Hay películas que miran al pasado y otras que miran al futuro. Villa Amalia es de las primeras. Entre muchas películas que optan por trabajar desde el posmodernismo, Jacquot nos construye un relato propio de la modernidad, donde el énfasis está puesto en las metáforas visuales: la construcción de los espacios como un espejo de la vida interior del personaje que está en pleno proceso de cambio.
Anne (interpretada por Isabelle Huppert: Ocho mujeres, La profesora de piano) es una pianista que descubre a su marido dándole un beso a otra mujer. Este hecho detona un proceso de transformación casi irracional: deja su profesión, vende absolutamente todo, le deja la plata a un amigo con el que se reencuentra la noche en que presencia el beso, se cambia el look y parte casi con lo que lleva puesto a un pueblo a orillas del mar. Allí experimenta una vida diametralmente opuesta a la que llevaba, tanto en el sentido del confort (pasa de un piso iluminado y lujoso en el centro de la ciudad a una especie de cabaña-cueva sin electricidad) hasta cambiar sus preferencias sexuales.
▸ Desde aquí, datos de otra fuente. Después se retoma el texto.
Lemma shorter_run_is_prefix_witness :
  ∃ trace g',
    simulate_throughput 3 [[1 # 2; 1 # 2]; [1 # 4; 3 # 4]]%Q [500; 1000]%Q
      (Rng (λ _, 3 # 5)%Q 0) = Ok (trace, g')
    ∧ (0 ≤ 2 ≤ 3)%Z
    ∧ simulate_throughput 2 [[1 # 2; 1 # 2]; [1 # 4; 3 # 4]]%Q [500; 1000]%Q
        (Rng (λ _, 3 # 5)%Q 0)
      = Ok (take (Z.to_nat 2) trace, Rng (λ _, 3 # 5)%Q (0 + Z.to_nat 2)).
Proof.
  eexists _, _. split; [reflexivity|]. split; [lia|].
  eapply (shorter_run_is_prefix 2 3 [[1 # 2; 1 # 2]; [1 # 4; 3 # 4]]%Q [500; 1000]%Q
            (Rng (λ _, 3 # 5)%Q 0)); [reflexivity | lia].
Defined.

Lemma sampler_body_stays P states tr g v p rest :
  states !! 0 = Some v → P !! 0 = Some (p :: rest) →
  (draws g (position g) < p)%Q →
  sampler_body P states (SamplerState 0 tr g)
  = Ok (SamplerState 0 (tr ++ [v]) (Rng (draws g) (S (position g)))).
Proof.
  intros Hv Hrow Hdraw. apply sampler_body_Ok. exists v, (p :: rest). simpl.
  split_and!; [done | done | | done | done].
  apply transition_to. split_and!.
  - simpl. lia.
  - rewrite cum_prob_0. lra.
  - intros k Hk. lia.
Qed.

Lemma sampler_loop_stays P states n tr g v p rest :
  states !! 0 = Some v → P !! 0 = Some (p :: rest) →
  (∀ t, draws g t < p)%Q →
  sampler_loop P states n (SamplerState 0 tr g)
  = Ok (SamplerState 0 (tr ++ replicate n v) (Rng (draws g) (position g + n))).
Proof.
  intros Hv Hrow Hdraws. revert tr g Hdraws.
  induction n as [|n IH]; intros tr g Hdraws.
  - simpl. by rewrite app_nil_r, rng_at_start.
  - change (sampler_loop P states (S n) (SamplerState 0 tr g))
      with (sampler_body P states (SamplerState 0 tr g) ≫= sampler_loop P states n).
    rewrite (sampler_body_stays P states tr g v p rest) by done.
    rewrite bind_Ok, IH by done. simpl.
    rewrite <- app_assoc. do 2 f_equal. f_equal. lia.
Qed.

(** X16. State 0 is absorbing when the first entry of its row exceeds every draw
    (for draws in [0,1): when it is at least 1): the trace repeats
    [states[0]]. *)
Theorem absorbing_start_state (num_steps : Z) (P : list (list Q))
    (states : list Q) (g : rng) (v p : Q) (rest : list Q) :
  states !! 0 = Some v → P !! 0 = Some (p :: rest) →
  (∀ t, draws g t < p)%Q →
  simulate_throughput num_steps P states g
  = Ok (replicate (Z.to_nat num_steps) v,
        Rng (draws g) (position g + Z.to_nat num_steps)).
Proof.
  intros Hv Hrow Hdraws. unfold simulate_throughput.
  rewrite range_length.
  by rewrite (sampler_loop_stays P states _ [] g v p rest).
Qed.

Lemma absorbing_start_state_witness :
  [500; 1000]%Q !! 0 = Some 500%Q
  ∧ [[1; 0]; [1 # 2; 1 # 2]]%Q !! 0 = Some [1; 0]%Q
  ∧ (∀ t : nat, (λ _ : nat, 3 # 5) t < 1)%Q
  ∧ simulate_throughput 3 [[1; 0]; [1 # 2; 1 # 2]]%Q [500; 1000]%Q
      (Rng (λ _, 3 # 5)%Q 0)
    = Ok (replicate (Z.to_nat 3) 500%Q, Rng (λ _, 3 # 5)%Q (0 + Z.to_nat 3)).
Proof.
  split; [reflexivity|]. split; [reflexivity|]. split; [intros t; reflexivity|].
  apply (absorbing_start_state 3 [[1; 0]; [1 # 2; 1 # 2]]%Q [500; 1000]%Q
           (Rng (λ _, 3 # 5)%Q 0) 500 1 [0%Q]);
    [reflexivity | reflexivity | intros t; reflexivity].
Defined.

(** ** Monte Carlo trials *)

Lemma rng_at_offset g n m :
  Rng (draws (Rng (draws g) (position g + n)))
      (position (Rng (draws g) (position g + n)) + m)
  = Rng (draws g) (position g + (n + m)).
Proof. simpl. f_equal. lia. Qed.

(** What [n] trials append: one outcome per trial, each the replay of a
    trace sampled from the draws that follow those of the earlier trials. *)
Lemma monte_carlo_loop_trials P states num_steps seg w n results g data g' :
  monte_carlo_loop P states num_steps seg w n results g = Ok (data, g') →
  ∃ new, data = results ++ new ∧ length new = n
    ∧ g' = Rng (draws g) (position g + n * Z.to_nat num_steps)
    ∧ ∀ k o, new !! k = Some o →
        ∃ trace g1,
          simulate_throughput num_steps P states
            (Rng (draws g) (position g + k * Z.to_nat num_steps)) = Ok (trace, g1)
          ∧ simulate_playback trace seg w = Ok o.
Proof.
  revert results g. induction n as [|n IH]; intros results g H; simpl in H.
  - injection H as <- <-. exists []. rewrite app_nil_r. split_and!; [done | done | |done].
    simpl. by rewrite rng_at_start.
  - apply bind_inv_Ok in H as ([trace g1] & Hsim & H).
    apply bind_inv_Ok in H as (o & Hplay & H).
    apply IH in H as (new & -> & Hlen & -> & Hnew).
    pose proof (simulate_throughput_emits _ _ _ _ _ _ Hsim) as (_ & _ & ->).
    exists (o :: new). split_and!.
    + by rewrite <- app_assoc.
    + simpl. lia.
    + simpl. f_equal. lia.
    + intros [|k] o' Hk; simpl in Hk.
      * injection Hk as <-. exists trace. eexists. split; [|done].
        simpl. rewrite rng_at_start. exact Hsim.
      * destruct (Hnew k o' Hk) as (trace' & g2 & Hsim' & Hplay').
        exists trace', g2. split; [|done]. rewrite <- Hsim'. f_equal.
        simpl. f_equal. lia.
Qed.

(** X17. [monte_carlo] returns one outcome per run and consumes
    [runs * num_steps] draws. *)
Theorem monte_carlo_one_outcome_per_run (P : list (list Q)) (states : list Q)
    (num_steps : Z) (segment_length : Q) (smooth_window : Z) (runs : Z) (g : rng)
    (data : list (Q * Q)) (g' : rng) :
  monte_carlo P states num_steps segment_length smooth_window runs g = Ok (data, g') →
  length data = Z.to_nat runs
  ∧ draws g' = draws g
  ∧ position g' = position g + Z.to_nat runs * Z.to_nat num_steps.
Proof.
  unfold monte_carlo. rewrite range_length. intros H.
  apply monte_carlo_loop_trials in H as (new & -> & Hlen & -> & _).
  by split_and!.
Qed.

Lemma monte_carlo_one_outcome_per_run_witness :
  ∃ data g',
    monte_carlo [[1 # 2; 1 # 2]; [1 # 4; 3 # 4]]%Q [500; 1000]%Q 2 2 2 3
      (Rng (λ _, 3 # 5)%Q 0) = Ok (data, g')
    ∧ length data = Z.to_nat 3
    ∧ draws g' = (λ _, 3 # 5)%Q
    ∧ position g' = 0 + Z.to_nat 3 * Z.to_nat 2.
Proof.
  eexists _, _. split; [vm_compute; reflexivity|].
  eapply (monte_carlo_one_outcome_per_run [[1 # 2; 1 # 2]; [1 # 4; 3 # 4]]%Q
            [500; 1000]%Q 2 2 2 3 (Rng (λ _, 3 # 5)%Q 0)).
  vm_compute; reflexivity.
Defined.

(** X18. The trials do not share draws: outcome [k] is the replay of the trace
    sampled from the generator advanced past the [k * num_steps] draws of
    the earlier trials. *)
Theorem monte_carlo_trials_use_fresh_draws (P : list (list Q)) (states : list Q)
    (num_steps : Z) (segment_length : Q) (smooth_window : Z) (runs : Z) (g : rng)
    (data : list (Q * Q)) (g' : rng) (k : nat) (outcome : Q * Q) :
  monte_carlo P states num_steps segment_length smooth_window runs g = Ok (data, g') →
  data !! k = Some outcome →
  ∃ trace g1,
    simulate_throughput num_steps P states
      (Rng (draws g) (position g + k * Z.to_nat num_steps)) = Ok (trace, g1)
    ∧ simulate_playback trace segment_length smooth_window = Ok outcome.
Proof.
  unfold monte_carlo. intros H Hk.
  apply monte_carlo_loop_trials in H as (new & -> & _ & _ & Hnew).
  by apply Hnew.
Qed.

Lemma monte_carlo_trials_use_fresh_draws_witness :
  ∃ data g' outcome,
    monte_carlo [[1 # 2; 1 # 2]; [1 # 4; 3 # 4]]%Q [500; 1000]%Q 2 2 2 3
      (Rng (λ _, 3 # 5)%Q 0) = Ok (data, g')
    ∧ data !! 1 = Some outcome
    ∧ ∃ trace g1,
        simulate_throughput 2 [[1 # 2; 1 # 2]; [1 # 4; 3 # 4]]%Q [500; 1000]%Q
          (Rng (λ _, 3 # 5)%Q (0 + 1 * Z.to_nat 2)) = Ok (trace, g1)
        ∧ simulate_playback trace 2 2 = Ok outcome.
Proof.
  eexists _, _, _. split; [vm_compute; reflexivity|]. split; [reflexivity|].
  eapply (monte_carlo_trials_use_fresh_draws [[1 # 2; 1 # 2]; [1 # 4; 3 # 4]]%Q
            [500; 1000]%Q 2 2 2 3 (Rng (λ _, 3 # 5)%Q 0));
    vm_compute; reflexivity.
Defined.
Un film que abre interrogantes, pero nunca los cierra del todo. Un cine que apela a lo sensorial y a la capacidad del espectador de armar las piezas del relato con la poca información que se ofrece, y que siempre es ambigua (¿un trauma del pasado, una enfermedad del presente?). Una película con un modo de relatar propio del cine francés, que parecía perdido pero que, cada tanto, regresa.